# Your instructions
Below this line is the material. Write out only its lines from the one containing "- exists (mkSerTask" through the one containing "destruct pre as", both kept, exactly.

── Provided records ──

Lemma has_cycled_threshold_witness :
  has_cycled (Selection.mkState (Start 4%Z) false 0 4) 3 = true /\
  (count_advances [OpAdvance; OpNormalize [3; 9; 4]; OpAdvance; OpAdvance; OpAdvance] > 3)%nat.
Proof.
  destruct (has_cycled_threshold 3 (Selection.mkState (Start 4%Z) false 0 7)) as (H1 & H2 & H3 & H4).
  split.
  - destruct (has_cycled_threshold 3 (Selection.mkState (Start 4%Z) false 0 4)) as (H & _).
    apply H. simpl. lia.
  - apply (H4 [OpAdvance; OpNormalize [3; 9; 4]; OpAdvance; OpAdvance; OpAdvance]
              (Selection.mkState (Normalized 0) false 3 4));
      reflexivity.
Defined.

Lemma reverse_cancels_advances_witness :
  exists st', normalize (advance_n 5 (reverse (advance_n 5 (Selection.new 1%Z)) true)) [2; 1; 3]
              = Some (1%nat, st').
Proof.
  apply (reverse_cancels_advances (Selection.new 1%Z) [2; 1; 3] 1 5);
    [simpl; lia | reflexivity | reflexivity | reflexivity].
Defined.

Lemma normalize_partial_witness :
  normalize (Selection.new 5%Z) [2; 1; 3] = None.
Proof.
  apply (proj2 (normalize_partial (T := Z)) (Selection.new 5%Z) 5%Z [2; 1; 3]);
    [reflexivity | simpl; intuition discriminate].
Defined.

Lemma tasks_serde_roundtrip_witness :
  exists ts' next',
    tasks_with_serde (tasks_to_serde Fixtures.three_tasks) (tasks_templates Fixtures.three_tasks)
      Fixtures.registry_map 10 = Ok (ts', next') /\
    tasks_templates ts' = tasks_templates Fixtures.three_tasks /\
    Forall2 (fun a b => summary a = summary b /\ tags a = tags b)
      (tasks Fixtures.three_tasks) (tasks ts').
Proof.
  apply (tasks_serde_roundtrip Fixtures.three_tasks Fixtures.registry_map 10).
  apply Forall_forall. intros t Ht. apply list_elem_of_In in Ht.
  destruct Ht as [<- | [<- | [<- | []]]]; split; intros k tg Hk; simpl in Hk;
    repeat rewrite lookup_insert_Some in Hk;
    rewrite ?lookup_singleton_Some, ?lookup_empty in Hk;
    repeat match goal with
           | H : _ /\ _ |- _ => destruct H
           | H : _ \/ _ |- _ => destruct H
           end; subst; try done.
Defined.

Lemma toggle_complete_self_inverse_witness :
  tags (toggle_complete (toggle_complete Fixtures.task_b)) = tags Fixtures.task_b /\
  is_complete (toggle_complete (toggle_complete Fixtures.task_b)) = is_complete Fixtures.task_b.
Proof.
  destruct (toggle_complete_self_inverse Fixtures.task_b) as (_ & _ & _ & H4 & H5).
  - intros k tg Hk. simpl in Hk.
    repeat rewrite lookup_insert_Some in Hk.
    rewrite ?lookup_singleton_Some in Hk.
    repeat match goal with
           | H : _ /\ _ |- _ => destruct H
           | H : _ \/ _ |- _ => destruct H
           end; subst; done.
  - split; assumption.
Defined.

Lemma add_appends_witness :
  Forall (fun x => id x <> 3%nat) (tasks Fixtures.three_tasks).
Proof.
  destruct (add_appends Fixtures.three_tasks "d" [] 3) as (t & _ & _ & Hid & _ & _ & Hfresh).
  apply Forall_forall. intros x Hx. apply list_elem_of_In in Hx.
  rewrite <- Hid. apply Hfresh; [| exact Hx].
  intros y Hy. simpl in Hy.
  destruct Hy as [<- | [<- | [<- | []]]]; simpl; lia.
Defined.

Lemma remove_update_by_scan_witness :
  remove Fixtures.three_tasks 1%nat = Some (mkTasks Fixtures.registry [Fixtures.task_a; Fixtures.task_c]) /\
  update Fixtures.three_tasks (mkTask 9%nat "z" ∅ Fixtures.registry) = None.
Proof.
  destruct remove_update_by_scan as (H1 & _ & _ & H4).
  split.
  - destruct (H1 Fixtures.three_tasks 1%nat) as (l1 & t & l2 & Hl & Hid & Hl1 & Hrm).
    + exists Fixtures.task_b. simpl. auto.
    + rewrite Hrm. simpl in Hl.
      destruct l1 as [|a [|b [|c l1]]]; simpl in Hl; injection Hl; intros; subst;
        simpl in Hid; try discriminate; try reflexivity.
  - apply H4. intros x Hx. simpl in Hx.
    destruct Hx as [<- | [<- | [<- | []]]]; simpl; lia.
Defined.

Lemma invalid_tag_aborts_load_witness :
  State.with_serde unit Fixtures.query_with_serde Fixtures.templates_with_serde
    (mkSerProgState unit []) "prog"
    (mkSerTaskState [mkSerTemplate 7 "work"] [mkSerTask "x" [mkSerTag 7; mkSerTag 42]]) "tasks" 0
  = Err (invalid_tag_error 42) /\
  Fmt.contains (io_msg (invalid_tag_error 42)) "42" = true.
Proof.
  destruct (invalid_tag_aborts_load unit Fixtures.query_with_serde Fixtures.templates_with_serde
              (mkSerProgState unit []) "prog"
              (mkSerTaskState [mkSerTemplate 7 "work"] [mkSerTask "x" [mkSerTag 7; mkSerTag 42]])
              "tasks" 0 (mkTemplates [mkTemplate 7 "work"] 0) {[7%N := 7%N]})
    as (pre & t & post & tpre & tag & tpost & Hl & Ht & _ & Htpre & Htag & _ & Hst & Hmsg).
  - reflexivity.
  - exists (mkSerTask "x" [mkSerTag 7; mkSerTag 42]), (mkSerTag 42).
    split; [left; reflexivity |]. split; [right; left; reflexivity |]. reflexivity.
  - simpl in Hl.
    destruct pre as [|? pre]; [| destruct pre; discriminate].
    injection Hl as <-. simpl in Ht.
    destruct tpre as [|a [|b tpre]]; simpl in Ht; injection Ht; intros; subst.
    + discriminate.
    + split; assumption.
    + destruct tpre; discriminate.
Defined.

(** C5 as stated fails: with two unregistered tag ids 1 and 42 on one
    task, the load fails with "Encountered invalid tag Id 1", whose
    message does not contain "42". *)
Lemma invalid_tag_message_omits_later_id :
  (∅ : TagMap) !! 42%N = None /\
  State.with_serde unit Fixtures.query_with_serde Fixtures.templates_with_serde
    (mkSerProgState unit []) "prog"
    (mkSerTaskState [] [mkSerTask "x" [mkSerTag 1; mkSerTag 42]]) "tasks" 0
  = Err (mkIoError InvalidInput "Encountered invalid tag Id 1") /\
  Fmt.contains "Encountered invalid tag Id 1" "42" = false.
Proof. split; [reflexivity | split; reflexivity]. Qed.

───

# Expected output
  - exists (mkSerTask "x" [mkSerTag 7; mkSerTag 42]), (mkSerTag 42).
    split; [left; reflexivity |]. split; [right; left; reflexivity |]. reflexivity.
  - simpl in Hl.
    destruct pre as [|? pre]; [| destruct pre; discriminate].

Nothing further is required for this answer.